Também a Dinamarca ficou fora das contas, apesar da presença de uma nova geração talentosa. A seleção nórdica não conseguiu superar adversários diretos no grupo e confirmou uma das maiores deceções da fase europeia de play-off. Outra ausência de peso europeia é a Polónia e Lewandowski, Bednarek, Kiwior e Pietruszewski, que caiu no play-off aos pés da Suécia de Gyokeres.
Na América do Sul, a ausência mais sonante é a do Chile. A chamada “geração dourada”, que conquistou duas Copas América na última década, parece definitivamente ter chegado ao fim.
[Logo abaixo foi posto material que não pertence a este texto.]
Lemma store_bytes_spec v fr src : forall ram dst, 0 <= dst -> dst + blen src <= 4294967296 ->
  (forall i, 0 <= i < blen src -> exists p, walk v dir (dst + i) = Some p /\ frame p = fr ((dst + i) / PAGE_SIZE)) ->
  (forall i j, 0 <= i < blen src -> 0 <= j < blen src -> phys_of fr (dst + i) = phys_of fr (dst + j) -> i = j) ->
  exists ram', store_bytes v ram dst src = Some ram' /\ (forall i, 0 <= i < blen src -> ram' (phys_of fr (dst + i)) = default 0 (src !! Z.to_nat i)) /\
    (forall a, (forall i, 0 <= i < blen src -> a <> phys_of fr (dst + i)) -> ram' a = ram a).
Proof.
  induction src as [|b src IH]; intros ram dst Hd Hlen Hw Hinj; cbn [store_bytes]; [exists ram; split; [done|]; split; [unfold blen; cbn [length]; lia|done]|]. unfold blen in *. cbn [length] in *.
  destruct (Hw 0) as (p & Ep & Ef); [lia|]. rewrite Z.add_0_r in Ep, Ef. unfold store_byte. rewrite (u32_id dst) by (unfold is_u32; lia). rewrite Ep, some_bind, some_bind, Ef. fold (phys_of fr dst).
  destruct (IH (ram_set ram (phys_of fr dst) b) (dst + 1)) as (ram' & E & Hs & Ho); [lia|lia| | |].
  { intros i Hi. replace (dst + 1 + i) with (dst + (1 + i)) by lia. apply Hw. lia. }
  { intros i j Hi Hj Hp. replace (dst + 1 + i) with (dst + (1 + i)) in Hp by lia. replace (dst + 1 + j) with (dst + (1 + j)) in Hp by lia. apply Hinj in Hp; lia. }
  exists ram'. split; [exact E|]. split.
  - intros i Hi. destruct (Z.eq_dec i 0) as [->|Hn].
    + rewrite Z.add_0_r, Ho; [unfold ram_set; by rewrite Z.eqb_refl|]. intros j Hj Hp. replace (dst + 1 + j) with (dst + (1 + j)) in Hp by lia. rewrite <- (Z.add_0_r dst) in Hp at 1. apply Hinj in Hp; lia.
    + replace (dst + i) with (dst + 1 + (i - 1)) by lia. rewrite Hs by lia. replace (Z.to_nat i) with (S (Z.to_nat (i - 1))) by lia. done.
  - intros a Ha. rewrite Ho. { unfold ram_set. rewrite (proj2 (Z.eqb_neq a _)); [done|]. specialize (Ha 0). rewrite Z.add_0_r in Ha. apply Ha. lia. }
    intros i Hi. replace (dst + 1 + i) with (dst + (1 + i)) by lia. apply Ha. lia.
Qed.

Lemma memset_stores v value n : forall ram buf, memset v dir ram buf value n = store_bytes v ram buf (replicate n (u8 value)).
Proof. induction n as [|n IH]; intros ram buf; cbn [memset replicate store_bytes]; [done|]. destruct (store_byte v dir ram buf (u8 value)); [|done]. rewrite !some_bind. apply IH. Qed.

(** Copying from bytes that no store of the copy changes. *)
Lemma memcpy_stores v fr bs : forall ram dst src, 0 <= dst -> dst + blen bs <= 4294967296 ->
  (forall i, 0 <= i < blen bs -> exists p, walk v dir (dst + i) = Some p /\ frame p = fr ((dst + i) / PAGE_SIZE)) ->
  (forall i, 0 <= i < blen bs -> load_byte v dir ram (src + i) = Some (default 0 (bs !! Z.to_nat i))) ->
  (forall i j p, 0 <= i < blen bs -> 0 <= j < blen bs -> walk v dir (u32 (src + j)) = Some p -> frame p <> fr ((dst + i) / PAGE_SIZE)) ->
  memcpy v dir ram dst src (length bs) = store_bytes v ram dst bs.
Proof.
  induction bs as [|b bs IH]; intros ram dst src Hd Hlen Hw Hl Hne; cbn [memcpy store_bytes length]; [done|]. unfold blen in *. cbn [length] in *.
  pose proof (Hl 0 ltac:(lia)) as E0. rewrite Z.add_0_r in E0. change (default 0 ((b :: bs) !! Z.to_nat 0)) with b in E0. rewrite E0, some_bind.
  destruct (Hw 0) as (p & Ep & Ef); [lia|]. rewrite Z.add_0_r in Ep, Ef. unfold store_byte. rewrite (u32_id dst) by (unfold is_u32; lia). rewrite Ep, !some_bind, Ef.
  apply IH; [lia|lia| | |].
  - intros i Hi. replace (dst + 1 + i) with (dst + (1 + i)) by lia. apply Hw. lia.
  - intros i Hi. replace (src + 1 + i) with (src + (1 + i)) by lia. specialize (Hl (1 + i) ltac:(lia)). replace (Z.to_nat (1 + i)) with (S (Z.to_nat i)) in Hl by lia.
    change (default 0 ((b :: bs) !! S (Z.to_nat i))) with (default 0 (bs !! Z.to_nat i)) in Hl.
    unfold load_byte in *. destruct (walk v dir (u32 (src + (1 + i)))) as [ps|] eqn:Es; [|done]. rewrite some_bind in Hl |- *. rewrite <- Hl. f_equal.
    unfold ram_set. specialize (Hne 0 (1 + i) ps ltac:(lia) ltac:(lia) Es). rewrite Z.add_0_r in Hne. rewrite (proj2 (Z.eqb_neq _ _)); [done|]. unfold PAGE_SIZE in *. zlia.
  - intros i j q Hi Hj Hq. replace (dst + 1 + i) with (dst + (1 + i)) by lia. apply (Hne (1 + i) (1 + j)); [lia|lia|]. by replace (src + (1 + j)) with (src + 1 + j) by lia.
Qed.

Lemma phys_of_inj fr pa n x y : (forall q q', pa <= q < pa + n -> pa <= q' < pa + n -> fr q = fr q' -> q = q') -> pa <= x / PAGE_SIZE < pa + n -> pa <= y / PAGE_SIZE < pa + n ->
  phys_of fr x = phys_of fr y -> x = y.
Proof.
  intros Hi Hx Hy E. unfold phys_of, PAGE_SIZE in *. assert (fr (x / 4096) = fr (y / 4096) /\ x mod 4096 = y mod 4096) as [E1 E2] by zlia. apply Hi in E1; [zlia|done|done].
Qed.

Lemma phys_page fr va : phys_of fr va / PAGE_SIZE = fr (va / PAGE_SIZE).
Proof. unfold phys_of, PAGE_SIZE. zlia. Qed.

(** ** One segment *)

(** A segment inside the address space, above page 0 and below the last page, whose file
    part fits its memory and the file. *)
Record seg_ok (file : bytes) (ph : elf32_phdr_t) : Prop := {
  sg_low : PAGE_SIZE <= p_vaddr ph;
  sg_size : 0 <= p_filesz ph <= p_memsz ph;
  sg_high : p_vaddr ph + p_memsz ph <= 4294963200;
  sg_file : 0 <= p_offset ph /\ p_offset ph + p_filesz ph <= blen file
}.

Definition seg_first (ph : elf32_phdr_t) : Z := p_vaddr ph / PAGE_SIZE.
Definition seg_pages (ph : elf32_phdr_t) : Z := (p_vaddr ph + p_memsz ph + 4095) / PAGE_SIZE - p_vaddr ph / PAGE_SIZE.
Definition seg_writable (ph : elf32_phdr_t) : Z := b2z (c_true (Z.land (p_flags ph) PF_W)).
Sem capacidade para renovar o plantel ao mesmo nível, os chilenos ficaram longe dos lugares de qualificação.
Outra ausência relevante é a da Nigéria. Uma das seleções africanas mais fortes das últimas décadas voltou a desiludir e falhou o apuramento após uma campanha marcada por problemas defensivos e instabilidade federativa. A eliminação deixa fora do mundial várias estrelas habituadas aos grandes palcos europeus, como Victor Osimhen ou Chukwueze.
Já na Ásia, a China voltou a falhar o objetivo de regressar a um Campeonato do Mundo. Apesar do forte investimento no futebol nos últimos anos, os chineses continuam sem conseguir afirmar-se entre as principais potências do continente.
Além das ausências confirmadas, algumas seleções tradicionais estiveram muito perto da eliminação e só garantiram presença nas últimas jornadas, demonstrando o crescente equilíbrio competitivo no futebol internacional.
O novo formato do Mundial abriu portas a mais países, mas também mostrou que a história já não garante presença automática. Em 2026, vários gigantes vão assistir ao torneio pela televisão, enquanto novas seleções terão a oportunidade de escrever páginas inéditas no maior palco do futebol mundial.